Son yıllarda invazif aspergilloz klinik mikolojinin en çok önemsenen konularından biri olmuştur. Başta kök hücre nakli yapılan hematolojik maligniteli hastalar olmak üzere pek çok BSB, yoğun bakımda kalan, kronik akciğer hastalığı olan, hatta bağışıklık sistemi tamamıyla normal hastalarda neden olduğu mortalitesi yüksek bu infeksiyona rastlanma olasılığı giderek artmaktadır (1,2). Erken tanı ve zamanında tedavi kritik bir önem taşır ancak prognozu etkileyen tek faktör erken tanı değildir. Hastanın bağışıklık sisteminin toparlanması tedavi yanıtında önemli faktörlerden biridir (1). Bu nedenle prognoz için değiştirilebilir en önemli faktör tanı süresini kısaltmak gibi görülmektedir. Ancak günümüzde uygulanan tanı yöntemleri ya zor yöntemlerdir ya da her klinik tablo için uygun olmayabilir (2).
Günümüzde halen çözülmemiş bir klinik konu olan invazif aspergillozun tanısı için kullanılan pek çok yöntem olmasında karşın tanı yöntemlerinin standardizasyonu için uluslar arası kararlar alınmaktadır (3). Tanıda kullanılabilecek pek çok yöntem olmasına karşın kimi zaman hastanın durumu kimi zaman da etkenin özellikleri nedeni ile tanının geç koyulması tedaviyi geciktirerek hastalığın prognozunu daha da kötüleştirebilir.
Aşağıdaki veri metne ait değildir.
(* ===== verification/Label.v ===== *)
(** * Label: names of pairings on the wire.
    [tp-proto/src/label.rs] (the tagged union and its forgiving decoders) and
    [tp-proto/src/control.rs] (the decrypted control messages that carry them). *)
From stdpp Require Import base list numbers strings.
From Stdlib.Floats Require Import SpecFloat.
From S2P Require Import Prelude Bytes Text Json Messages.

Inductive Label := Set_ (value : string) | Unset.
#[export] Instance Label_eq_dec : EqDecision Label.
Proof. solve_decision. Defined.

Definition label_unset : Label := Unset.

(** The manual [Serialize]: the union shape. *)
Definition Label_value (l : Label) : Value :=
  match l with
  | Set_ value => Object [("set", Bool true); ("value", Str value)]
  | Unset => Object [("set", Bool false)]
  end.

Definition make_label (raw : option string) : Label :=
  match raw with
  | None => Unset
  | Some s => let v := trim s in if decide (v = "") then Unset else Set_ v
  end.

Definition label_to_nullable (l : Label) : option string :=
  match l with Set_ value => Some value | Unset => None end.

Definition decode_wire_label (raw : Value) : Label :=
  match raw with
  | Null => Unset
  | Str s => make_label (Some s)
  | Object map =>
      match get map "set" with
      | Some (Bool false) => Unset
      | Some (Bool true) =>
          match get map "value" with
          | Some (Str v) => make_label (Some v)
          | _ => Unset
          end
      | _ => Unset
      end
  | _ => Unset
  end.

Definition decode_label_opt_field (v : option Value) : option Label := decode_wire_label <$> v.

Definition decode_kx_label_or_keep (raw : Value) : option Label :=
  match decode_wire_label raw with
  | Set_ value => Some (Set_ value)
  | Unset => None
  end.

(** ** Control messages *)

Inductive UnpairReason := UserInitiated | DeviceRemoved | Rotated.

Definition UnpairReason_from_str (s : string) : option UnpairReason :=
  if String.eqb s "user-initiated" then Some UserInitiated
  else if String.eqb s "device-removed" then Some DeviceRemoved
  else if String.eqb s "rotated" then Some Rotated else None.

(** The [#[serde(rename)]] names. *)
Definition UnpairReason_to_str (r : UnpairReason) : string :=
  match r with UserInitiated => "user-initiated" | DeviceRemoved => "device-removed" | Rotated => "rotated" end.

Inductive ControlMessage :=
| Unpair (daemon_id frontend_id : string) (reason : UnpairReason) (ts : f64)
| Rename (daemon_id frontend_id : string) (label : Label) (ts : f64).

Definition parse_control_message (raw : Value) : option ControlMessage :=
  let?o obj := as_object raw in
  let?o t := get obj "t" ≫= as_str in
  if String.eqb t "control.unpair" then
    let?o daemon_id := req_string obj "daemonId" in
    let?o frontend_id := req_string obj "frontendId" in
    let?o reason := (get obj "reason" ≫= as_str) ≫= UnpairReason_from_str in
    let?o ts := get obj "ts" ≫= is_number in
    Some (Unpair daemon_id frontend_id reason ts)
  else if String.eqb t "control.rename" then
    let?o daemon_id := req_string obj "daemonId" in
    let?o frontend_id := req_string obj "frontendId" in
    let?o ts := get obj "ts" ≫= is_number in
    let label := decode_wire_label (default Null (get obj "label")) in
    Some (Rename daemon_id frontend_id label ts)
  else None.

(** What the derived [Serialize] writes. *)
Definition control_to_value (m : ControlMessage) : Value :=
  Object
    match m with
    | Unpair d fid reason ts =>
        [("t", Str "control.unpair"); ("daemonId", Str d); ("frontendId", Str fid);
         ("reason", Str (UnpairReason_to_str reason)); ("ts", f64_value ts)]
    | Rename d fid label ts =>
        [("t", Str "control.rename"); ("daemonId", Str d); ("frontendId", Str fid);
         ("label", Label_value label); ("ts", f64_value ts)]
    end.

(** ** Facts *)

(** The invariant of the type: a set label is trimmed and not empty. *)
Definition canonical (l : Label) : bool :=
  match l with Set_ v => bool_decide (trim v = v) && bool_decide (v ≠ "") | Unset => true end.

Lemma make_label_canonical raw : canonical (make_label raw) = true.
Proof.
  destruct raw as [s|]; [|done]. unfold make_label. case_decide; [done|]. cbn.
  by rewrite trim_idemp, !bool_decide_true.
Qed.

Lemma make_label_of_canonical l : canonical l = true → make_label (label_to_nullable l) = l.
Proof.
  destruct l as [v|]; [|done]. cbn. intros [Ht%bool_decide_eq_true_1 Hn%bool_decide_eq_true_1]%andb_true_iff.
  by rewrite Ht, decide_False.
Qed.

Lemma decode_wire_label_canonical v : canonical (decode_wire_label v) = true.
Proof.
  destruct v as [| | |s| |map]; try done; [exact (make_label_canonical (Some s))|]. cbn.
  destruct (get map "set") as [[| [] | | | |]|]; try done.
  destruct (get map "value") as [[| | |s| |]|]; try done. exact (make_label_canonical (Some s)).
Qed.

Lemma decode_label_value l : canonical l = true → decode_wire_label (Label_value l) = l.
Proof. intros H. destruct l as [v|]; [|done]. exact (make_label_of_canonical (Set_ v) H). Qed.

(** C31. Labels have a normal form.  Every decoder is total and gives a label whose
    text is trimmed and not empty; writing such a label in the union shape, as
    a bare string of older peers, or through the store's nullable column reads
    back as itself; and the key-exchange decoder gives a label exactly when the
    wire names one, so [keep current] is never confused with [clear]. *)
Theorem label_normal_form v :
  let l := decode_wire_label v in
  canonical l = true ∧
  decode_wire_label (Label_value l) = l ∧
  decode_wire_label (from_option Str Null (label_to_nullable l)) = l ∧
  make_label (label_to_nullable l) = l ∧
  decode_label_opt_field (Some v) = Some l ∧
  decode_kx_label_or_keep v = match l with Set_ _ => Some l | Unset => None end.
Proof.
  intros l. pose proof (decode_wire_label_canonical v : canonical l = true) as H.
  pose proof (decode_label_value l H). pose proof (make_label_of_canonical l H) as Hm. split_and!; try done.
  - by destruct l.
  - unfold decode_kx_label_or_keep. fold l. by destruct l.
Qed.

Definition control_wf (m : ControlMessage) : bool :=
  match m with Unpair _ _ _ ts => f64_is_finite ts | Rename _ _ l ts => canonical l && f64_is_finite ts end.

(** The frontend and the daemon understand each other's control messages as
    they were meant. *)
Lemma control_message_roundtrip m :
  control_wf m = true → parse_control_message (control_to_value m) = Some m.
Proof.
  intros H. destruct m as [d f r ts|d f l ts]; cbn in H.
  - destruct r; cbn -[is_number f64_value]; by rewrite is_number_f64_value.
  - apply andb_true_iff in H as [Hl Ht]. cbn -[is_number f64_value decode_wire_label Label_value].
    rewrite is_number_f64_value by done. cbn -[decode_wire_label Label_value]. by rewrite decode_label_value.
Qed.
Direkt yöntemler ve kültür
İnvazif aspergillozun kesin tanısında etkenin doğrudan yöntemler ile gösterilmesi en az kültür kadar duyarlıdır ve kültürden daha hızlı sonuçlanır. Doku biyopsisinde doku invazyonunun gösterilmesi diğer filamentöz mantarlar (
Penicillium spp ve
Scedosporium spp) ile ayrımının yapılması gereklidir. Direkt yayma veya %10 potasyum hidroksit ile hazırlanan preparatlarda da hifler görülebilirse de spesifik boyalar ve flüoresans tekniklerin sensitiviteleri daha yüksektir (4). Yaygın kullanılan periyodik asit-Schiff (PAS) veya Gomori’nin metenamin gümüş boyası (Gomori’s methenamine silver stain; GMS) ile
Aspergillus’un hyalin septalı hiflerinin, septalı hiflerin dar açı ile biribirine eşit dallanması (dichotomous), doku invazyonunun tipik özelliğidir. GMS ile mantar elemanlarını daha iyi boyamakla birlikte, PAS konak doku strüktürünü, hücresel yapıyı daha iyi göstermektedir. Bu nedenle GMS ve PAS birbirinin tamamlayıcısı olarak kullanılmaktadır (4,5).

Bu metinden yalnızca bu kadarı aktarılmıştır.